## About this exercise
For each line of the data that includes the word "bool", copy the line.

(Saved entries)
>>

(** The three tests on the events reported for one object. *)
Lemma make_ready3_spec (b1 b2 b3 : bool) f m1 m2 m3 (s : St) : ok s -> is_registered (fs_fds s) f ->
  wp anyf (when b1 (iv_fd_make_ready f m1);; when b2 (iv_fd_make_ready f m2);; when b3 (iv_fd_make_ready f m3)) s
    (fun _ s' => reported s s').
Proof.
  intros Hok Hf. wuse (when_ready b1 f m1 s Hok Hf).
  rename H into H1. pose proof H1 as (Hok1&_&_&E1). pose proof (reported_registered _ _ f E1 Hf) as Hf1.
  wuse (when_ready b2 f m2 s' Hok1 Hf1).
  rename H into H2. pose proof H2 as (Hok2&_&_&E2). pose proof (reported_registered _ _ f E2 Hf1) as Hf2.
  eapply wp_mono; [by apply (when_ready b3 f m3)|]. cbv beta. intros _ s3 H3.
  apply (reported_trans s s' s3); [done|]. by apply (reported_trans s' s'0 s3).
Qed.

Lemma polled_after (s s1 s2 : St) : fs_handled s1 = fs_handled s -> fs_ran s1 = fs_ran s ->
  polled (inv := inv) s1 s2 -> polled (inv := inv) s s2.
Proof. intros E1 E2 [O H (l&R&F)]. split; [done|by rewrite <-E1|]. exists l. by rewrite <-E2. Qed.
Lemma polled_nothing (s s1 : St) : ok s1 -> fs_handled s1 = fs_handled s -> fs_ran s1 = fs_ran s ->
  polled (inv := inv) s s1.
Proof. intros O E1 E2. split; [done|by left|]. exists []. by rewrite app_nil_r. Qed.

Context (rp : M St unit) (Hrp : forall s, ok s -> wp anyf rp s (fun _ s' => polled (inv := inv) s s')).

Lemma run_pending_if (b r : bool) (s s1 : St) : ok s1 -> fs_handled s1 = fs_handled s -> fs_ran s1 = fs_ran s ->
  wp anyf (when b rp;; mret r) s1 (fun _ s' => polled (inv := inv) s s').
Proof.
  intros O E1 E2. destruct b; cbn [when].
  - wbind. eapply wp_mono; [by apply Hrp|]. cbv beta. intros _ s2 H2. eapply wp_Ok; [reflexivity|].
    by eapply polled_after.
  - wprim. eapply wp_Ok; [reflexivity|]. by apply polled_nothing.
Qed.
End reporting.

<<

## Exercise result
Lemma make_ready3_spec (b1 b2 b3 : bool) f m1 m2 m3 (s : St) : ok s -> is_registered (fs_fds s) f ->
Lemma run_pending_if (b r : bool) (s s1 : St) : ok s1 -> fs_handled s1 = fs_handled s -> fs_ran s1 = fs_ran s ->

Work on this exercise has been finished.